> [Goal of the exercise]: From the line that contains "Fixpoint push_loop (fuel" through the line that contains "let buf := ch_buf c ++ data in", output every line of the listing below exactly and leave out all the rest.

> [Records provided]:
──────────────────────────────
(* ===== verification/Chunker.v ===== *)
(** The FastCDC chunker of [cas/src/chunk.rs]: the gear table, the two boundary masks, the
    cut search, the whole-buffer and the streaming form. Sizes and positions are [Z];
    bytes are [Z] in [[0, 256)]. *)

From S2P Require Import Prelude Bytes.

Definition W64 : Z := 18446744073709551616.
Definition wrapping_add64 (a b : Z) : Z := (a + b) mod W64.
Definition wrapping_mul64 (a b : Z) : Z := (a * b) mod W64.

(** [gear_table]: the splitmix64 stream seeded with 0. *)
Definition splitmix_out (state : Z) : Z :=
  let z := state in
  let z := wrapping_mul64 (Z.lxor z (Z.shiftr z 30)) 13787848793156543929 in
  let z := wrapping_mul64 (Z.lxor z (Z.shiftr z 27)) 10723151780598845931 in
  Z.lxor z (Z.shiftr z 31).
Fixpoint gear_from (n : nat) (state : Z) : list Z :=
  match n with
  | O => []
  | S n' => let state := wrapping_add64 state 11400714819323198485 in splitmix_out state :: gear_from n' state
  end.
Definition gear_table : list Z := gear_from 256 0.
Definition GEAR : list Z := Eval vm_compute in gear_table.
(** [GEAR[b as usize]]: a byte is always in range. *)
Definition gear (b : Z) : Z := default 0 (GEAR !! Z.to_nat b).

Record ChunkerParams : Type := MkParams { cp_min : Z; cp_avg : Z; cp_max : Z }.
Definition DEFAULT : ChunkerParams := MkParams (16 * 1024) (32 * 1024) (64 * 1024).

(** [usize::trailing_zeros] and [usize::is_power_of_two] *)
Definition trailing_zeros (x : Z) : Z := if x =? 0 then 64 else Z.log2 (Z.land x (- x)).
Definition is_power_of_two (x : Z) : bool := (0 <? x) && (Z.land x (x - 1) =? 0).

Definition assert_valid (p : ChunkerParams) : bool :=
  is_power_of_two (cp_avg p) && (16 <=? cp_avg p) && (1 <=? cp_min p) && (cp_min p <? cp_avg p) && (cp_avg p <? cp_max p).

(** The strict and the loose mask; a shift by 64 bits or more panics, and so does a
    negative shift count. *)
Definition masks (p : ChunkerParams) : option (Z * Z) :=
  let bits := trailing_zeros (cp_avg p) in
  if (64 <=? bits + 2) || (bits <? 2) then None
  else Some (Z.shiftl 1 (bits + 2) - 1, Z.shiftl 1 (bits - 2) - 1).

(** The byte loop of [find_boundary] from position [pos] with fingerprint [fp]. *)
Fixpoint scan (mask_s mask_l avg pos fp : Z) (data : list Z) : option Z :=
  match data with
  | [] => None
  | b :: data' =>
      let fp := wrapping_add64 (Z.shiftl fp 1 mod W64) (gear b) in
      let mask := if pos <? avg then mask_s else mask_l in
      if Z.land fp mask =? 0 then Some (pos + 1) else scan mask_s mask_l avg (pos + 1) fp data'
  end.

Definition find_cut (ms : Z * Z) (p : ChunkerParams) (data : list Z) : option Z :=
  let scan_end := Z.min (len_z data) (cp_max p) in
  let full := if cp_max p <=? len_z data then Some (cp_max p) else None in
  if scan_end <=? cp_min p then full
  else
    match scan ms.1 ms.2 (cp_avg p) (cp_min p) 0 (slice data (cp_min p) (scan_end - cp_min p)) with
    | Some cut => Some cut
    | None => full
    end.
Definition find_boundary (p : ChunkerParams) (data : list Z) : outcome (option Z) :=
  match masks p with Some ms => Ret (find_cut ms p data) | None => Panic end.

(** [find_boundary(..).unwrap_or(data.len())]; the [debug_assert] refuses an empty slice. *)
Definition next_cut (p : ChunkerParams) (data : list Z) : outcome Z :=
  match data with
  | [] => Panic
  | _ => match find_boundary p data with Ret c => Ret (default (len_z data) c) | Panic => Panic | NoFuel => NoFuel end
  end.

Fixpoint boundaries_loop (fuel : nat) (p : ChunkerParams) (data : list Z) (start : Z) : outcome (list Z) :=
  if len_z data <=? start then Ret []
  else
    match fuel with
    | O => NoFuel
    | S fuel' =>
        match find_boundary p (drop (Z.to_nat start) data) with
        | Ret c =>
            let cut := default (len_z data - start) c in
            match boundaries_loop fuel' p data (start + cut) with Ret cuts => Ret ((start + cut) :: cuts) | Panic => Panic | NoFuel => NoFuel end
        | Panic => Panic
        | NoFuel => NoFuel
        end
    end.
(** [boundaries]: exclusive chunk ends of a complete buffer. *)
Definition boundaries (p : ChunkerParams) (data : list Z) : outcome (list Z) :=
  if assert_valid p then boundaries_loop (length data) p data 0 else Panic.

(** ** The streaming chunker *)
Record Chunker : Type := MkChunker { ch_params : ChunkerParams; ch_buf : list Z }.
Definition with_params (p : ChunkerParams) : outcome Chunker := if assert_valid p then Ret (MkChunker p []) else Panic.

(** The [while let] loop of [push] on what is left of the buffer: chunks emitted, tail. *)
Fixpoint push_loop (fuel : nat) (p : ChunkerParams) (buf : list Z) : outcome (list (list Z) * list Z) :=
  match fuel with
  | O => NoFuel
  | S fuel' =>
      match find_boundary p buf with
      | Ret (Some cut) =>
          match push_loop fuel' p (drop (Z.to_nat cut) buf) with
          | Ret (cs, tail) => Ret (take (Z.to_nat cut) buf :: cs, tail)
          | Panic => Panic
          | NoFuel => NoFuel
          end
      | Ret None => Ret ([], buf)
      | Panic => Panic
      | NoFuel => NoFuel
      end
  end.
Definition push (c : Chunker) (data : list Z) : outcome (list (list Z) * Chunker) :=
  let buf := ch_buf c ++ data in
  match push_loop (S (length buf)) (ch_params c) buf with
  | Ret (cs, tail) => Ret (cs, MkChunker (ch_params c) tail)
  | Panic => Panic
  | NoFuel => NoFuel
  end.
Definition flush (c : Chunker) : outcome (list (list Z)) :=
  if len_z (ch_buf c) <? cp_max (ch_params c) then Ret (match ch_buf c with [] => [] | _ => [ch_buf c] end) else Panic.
──────────────────────────────
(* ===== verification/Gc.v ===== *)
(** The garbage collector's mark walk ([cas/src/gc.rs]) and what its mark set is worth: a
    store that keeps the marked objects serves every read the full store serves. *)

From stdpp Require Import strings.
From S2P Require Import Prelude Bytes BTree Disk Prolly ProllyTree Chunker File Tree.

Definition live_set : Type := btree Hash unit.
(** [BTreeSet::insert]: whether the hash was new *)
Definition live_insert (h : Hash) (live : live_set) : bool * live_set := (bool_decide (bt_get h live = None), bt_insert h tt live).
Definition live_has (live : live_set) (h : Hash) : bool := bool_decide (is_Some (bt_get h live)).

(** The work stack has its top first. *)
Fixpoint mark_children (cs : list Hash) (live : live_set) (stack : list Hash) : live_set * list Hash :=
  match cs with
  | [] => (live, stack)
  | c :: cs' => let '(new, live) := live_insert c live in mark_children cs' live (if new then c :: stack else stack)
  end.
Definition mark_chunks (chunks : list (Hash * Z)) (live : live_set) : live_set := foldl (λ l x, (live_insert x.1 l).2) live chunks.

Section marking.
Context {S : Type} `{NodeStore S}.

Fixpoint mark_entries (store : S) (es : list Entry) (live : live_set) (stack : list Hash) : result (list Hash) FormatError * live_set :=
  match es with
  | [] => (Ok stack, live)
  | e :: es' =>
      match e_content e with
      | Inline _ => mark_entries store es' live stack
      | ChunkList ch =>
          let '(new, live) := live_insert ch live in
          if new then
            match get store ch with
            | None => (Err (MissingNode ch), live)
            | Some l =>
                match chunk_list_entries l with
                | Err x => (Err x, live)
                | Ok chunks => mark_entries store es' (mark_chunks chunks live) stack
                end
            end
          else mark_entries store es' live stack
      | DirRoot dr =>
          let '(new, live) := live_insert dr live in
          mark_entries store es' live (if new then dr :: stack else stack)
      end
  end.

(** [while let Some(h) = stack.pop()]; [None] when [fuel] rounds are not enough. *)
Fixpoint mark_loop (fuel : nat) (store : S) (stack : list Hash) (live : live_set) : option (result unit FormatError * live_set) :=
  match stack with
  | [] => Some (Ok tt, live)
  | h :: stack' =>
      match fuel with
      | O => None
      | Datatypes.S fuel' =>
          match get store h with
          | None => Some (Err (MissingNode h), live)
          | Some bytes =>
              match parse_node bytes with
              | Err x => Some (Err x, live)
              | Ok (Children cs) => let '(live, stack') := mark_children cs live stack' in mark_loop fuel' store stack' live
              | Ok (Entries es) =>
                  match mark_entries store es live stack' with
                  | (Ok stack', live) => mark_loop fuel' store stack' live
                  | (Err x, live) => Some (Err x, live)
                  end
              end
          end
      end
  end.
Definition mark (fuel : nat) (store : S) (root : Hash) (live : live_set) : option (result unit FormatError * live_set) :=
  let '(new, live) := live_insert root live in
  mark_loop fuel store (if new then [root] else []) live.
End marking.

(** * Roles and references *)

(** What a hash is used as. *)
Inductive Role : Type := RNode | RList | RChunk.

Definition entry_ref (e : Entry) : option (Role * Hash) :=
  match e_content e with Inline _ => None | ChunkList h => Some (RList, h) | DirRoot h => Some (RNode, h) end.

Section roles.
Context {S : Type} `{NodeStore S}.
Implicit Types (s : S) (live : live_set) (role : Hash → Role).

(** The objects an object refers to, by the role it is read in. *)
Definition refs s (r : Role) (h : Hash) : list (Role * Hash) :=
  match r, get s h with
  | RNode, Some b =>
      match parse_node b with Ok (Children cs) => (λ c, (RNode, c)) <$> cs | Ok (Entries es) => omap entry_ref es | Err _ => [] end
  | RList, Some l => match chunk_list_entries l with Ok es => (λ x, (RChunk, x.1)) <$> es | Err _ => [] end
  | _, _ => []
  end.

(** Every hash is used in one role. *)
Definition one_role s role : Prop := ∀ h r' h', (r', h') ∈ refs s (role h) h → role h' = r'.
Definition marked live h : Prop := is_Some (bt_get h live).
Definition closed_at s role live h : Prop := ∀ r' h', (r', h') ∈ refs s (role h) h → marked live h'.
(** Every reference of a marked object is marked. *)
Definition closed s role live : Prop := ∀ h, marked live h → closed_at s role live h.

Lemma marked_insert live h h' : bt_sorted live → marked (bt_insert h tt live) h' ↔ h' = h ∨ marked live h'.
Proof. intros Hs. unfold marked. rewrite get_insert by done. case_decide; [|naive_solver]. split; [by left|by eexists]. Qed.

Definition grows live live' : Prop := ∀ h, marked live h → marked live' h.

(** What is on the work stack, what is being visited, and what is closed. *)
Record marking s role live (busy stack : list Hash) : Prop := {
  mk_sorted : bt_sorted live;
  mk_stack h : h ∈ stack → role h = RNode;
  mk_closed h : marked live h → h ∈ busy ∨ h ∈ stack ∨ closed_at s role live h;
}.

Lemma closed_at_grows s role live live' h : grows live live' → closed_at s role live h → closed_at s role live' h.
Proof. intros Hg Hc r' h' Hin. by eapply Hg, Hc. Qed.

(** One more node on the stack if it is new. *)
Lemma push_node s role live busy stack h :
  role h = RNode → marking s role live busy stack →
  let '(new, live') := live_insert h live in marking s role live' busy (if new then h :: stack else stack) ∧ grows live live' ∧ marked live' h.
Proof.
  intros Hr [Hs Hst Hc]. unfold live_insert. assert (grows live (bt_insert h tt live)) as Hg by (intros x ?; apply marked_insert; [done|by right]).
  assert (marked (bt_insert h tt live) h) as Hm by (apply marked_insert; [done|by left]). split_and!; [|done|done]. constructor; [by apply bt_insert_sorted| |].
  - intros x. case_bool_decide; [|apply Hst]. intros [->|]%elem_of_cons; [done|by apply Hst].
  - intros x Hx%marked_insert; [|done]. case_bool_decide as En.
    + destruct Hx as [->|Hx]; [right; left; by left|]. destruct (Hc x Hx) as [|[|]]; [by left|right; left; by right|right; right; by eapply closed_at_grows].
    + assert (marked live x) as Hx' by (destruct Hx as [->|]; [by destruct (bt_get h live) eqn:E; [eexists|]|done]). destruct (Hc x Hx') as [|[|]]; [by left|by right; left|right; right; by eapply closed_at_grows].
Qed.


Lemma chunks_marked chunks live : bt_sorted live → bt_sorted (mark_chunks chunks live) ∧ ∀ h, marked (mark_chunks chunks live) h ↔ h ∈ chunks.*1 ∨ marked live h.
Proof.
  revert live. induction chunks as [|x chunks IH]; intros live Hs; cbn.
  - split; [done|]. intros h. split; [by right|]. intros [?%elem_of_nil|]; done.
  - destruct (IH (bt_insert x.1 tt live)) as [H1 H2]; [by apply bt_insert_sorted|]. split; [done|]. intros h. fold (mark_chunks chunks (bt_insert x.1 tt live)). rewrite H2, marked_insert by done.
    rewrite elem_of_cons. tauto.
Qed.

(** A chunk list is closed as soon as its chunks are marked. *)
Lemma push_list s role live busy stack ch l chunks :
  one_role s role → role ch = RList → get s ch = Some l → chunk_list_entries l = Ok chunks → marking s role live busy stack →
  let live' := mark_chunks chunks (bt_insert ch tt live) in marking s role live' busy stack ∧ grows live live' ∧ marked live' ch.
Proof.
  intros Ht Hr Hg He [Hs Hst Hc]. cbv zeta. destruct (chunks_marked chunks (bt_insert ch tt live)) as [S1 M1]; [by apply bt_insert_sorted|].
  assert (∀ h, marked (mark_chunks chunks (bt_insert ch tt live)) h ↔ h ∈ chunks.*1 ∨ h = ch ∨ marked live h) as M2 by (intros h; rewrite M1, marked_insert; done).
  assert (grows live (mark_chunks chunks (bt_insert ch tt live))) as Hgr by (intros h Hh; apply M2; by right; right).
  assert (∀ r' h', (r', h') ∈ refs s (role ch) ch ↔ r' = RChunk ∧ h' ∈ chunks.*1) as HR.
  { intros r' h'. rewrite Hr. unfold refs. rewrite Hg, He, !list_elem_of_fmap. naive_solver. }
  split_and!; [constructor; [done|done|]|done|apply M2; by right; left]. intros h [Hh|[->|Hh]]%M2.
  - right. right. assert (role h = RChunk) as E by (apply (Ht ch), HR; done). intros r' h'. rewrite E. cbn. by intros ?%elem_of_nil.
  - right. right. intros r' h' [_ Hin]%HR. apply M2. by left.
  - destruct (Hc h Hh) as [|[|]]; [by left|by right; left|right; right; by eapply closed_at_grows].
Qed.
──────────────────────────────
> [Output of the task]:
Fixpoint push_loop (fuel : nat) (p : ChunkerParams) (buf : list Z) : outcome (list (list Z) * list Z) :=
  match fuel with
  | O => NoFuel
  | S fuel' =>
      match find_boundary p buf with
      | Ret (Some cut) =>
          match push_loop fuel' p (drop (Z.to_nat cut) buf) with
          | Ret (cs, tail) => Ret (take (Z.to_nat cut) buf :: cs, tail)
          | Panic => Panic
          | NoFuel => NoFuel
          end
      | Ret None => Ret ([], buf)
      | Panic => Panic
      | NoFuel => NoFuel
      end
  end.
Definition push (c : Chunker) (data : list Z) : outcome (list (list Z) * Chunker) :=
  let buf := ch_buf c ++ data in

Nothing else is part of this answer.